---------- Input data ----------

(* ===== verification/EdgeFilter.v ===== *)
(** Pruning filters: [predicate_edge_filter] and [cell_edge_filter]
    (src/sbmt_decoder/include/sbmt/search/edge_filter.hpp and impl/edge_filter.ipp).

    A filter is a queue of edges and a predicate: what the predicate does not keep
    is not inserted, what it wants to pop is removed after each insertion.  The
    filter sees to it that of the elements of one score all or none are removed.
    The predicates are those of [FilterPredicate], any instance of its class. *)
From S2P Require Import Prelude Span OaTable OaHashtable PriorityTable PriorityQueue TokenStorage Token Edge EdgeEquivalence EdgeQueue FilterPredicate.
Open Scope Z_scope.

(** [edge_filter_finalized] *)
Definition filter_finalized_msg : string := "attempted to insert into filter after finalized".

Section filter.
Context {score info_type : Type} `{!ScoreOps score, !ScoreZero score, !InfoOps info_type}.
Context `{!Inhabited score, !Inhabited info_type}.
Abbreviation edge := (edge score info_type).
Abbreviation impl := (edge_equivalence_impl score info_type).
Abbreviation store := (equiv_store score info_type).
Abbreviation edge_queue := (edge_queue score).
Context `{!StdAlgorithms (alt_edge score), HC : !HashCombine}.
Context (hash_token : indexed_token -> Z) (hash_span : span_t -> Z) (max_equivalents : Z).
Implicit Types (σ : store) (e r : edge) (es rs : list edge) (i : impl) (q : edge_queue) (l : positive).

Abbreviation queue_insert_edge := (queue_insert_edge hash_token hash_span max_equivalents).
Abbreviation queue_insert := (queue_insert hash_token hash_span max_equivalents).
Abbreviation queue_pop := (queue_pop hash_token hash_span).
Abbreviation queue_erase := (queue_erase hash_token hash_span).
Abbreviation queue_find := (queue_find hash_token hash_span).

(** * [predicate_edge_filter] *)

Section predicate.
Context {P : Type} `{!FilterPredicate (score := score) (info_type := info_type) P}.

----------

Work order:
Repeat the entries. Keep each one exactly as written.

Reply:
(* ===== verification/EdgeFilter.v ===== *)
(** Pruning filters: [predicate_edge_filter] and [cell_edge_filter]
    (src/sbmt_decoder/include/sbmt/search/edge_filter.hpp and impl/edge_filter.ipp).

    A filter is a queue of edges and a predicate: what the predicate does not keep
    is not inserted, what it wants to pop is removed after each insertion.  The
    filter sees to it that of the elements of one score all or none are removed.
    The predicates are those of [FilterPredicate], any instance of its class. *)
From S2P Require Import Prelude Span OaTable OaHashtable PriorityTable PriorityQueue TokenStorage Token Edge EdgeEquivalence EdgeQueue FilterPredicate.
Open Scope Z_scope.

(** [edge_filter_finalized] *)
Definition filter_finalized_msg : string := "attempted to insert into filter after finalized".

Section filter.
Context {score info_type : Type} `{!ScoreOps score, !ScoreZero score, !InfoOps info_type}.
Context `{!Inhabited score, !Inhabited info_type}.
Abbreviation edge := (edge score info_type).
Abbreviation impl := (edge_equivalence_impl score info_type).
Abbreviation store := (equiv_store score info_type).
Abbreviation edge_queue := (edge_queue score).
Context `{!StdAlgorithms (alt_edge score), HC : !HashCombine}.
Context (hash_token : indexed_token -> Z) (hash_span : span_t -> Z) (max_equivalents : Z).
Implicit Types (σ : store) (e r : edge) (es rs : list edge) (i : impl) (q : edge_queue) (l : positive).

Abbreviation queue_insert_edge := (queue_insert_edge hash_token hash_span max_equivalents).
Abbreviation queue_insert := (queue_insert hash_token hash_span max_equivalents).
Abbreviation queue_pop := (queue_pop hash_token hash_span).
Abbreviation queue_erase := (queue_erase hash_token hash_span).
Abbreviation queue_find := (queue_find hash_token hash_span).

(** * [predicate_edge_filter] *)

Section predicate.
Context {P : Type} `{!FilterPredicate (score := score) (info_type := info_type) P}.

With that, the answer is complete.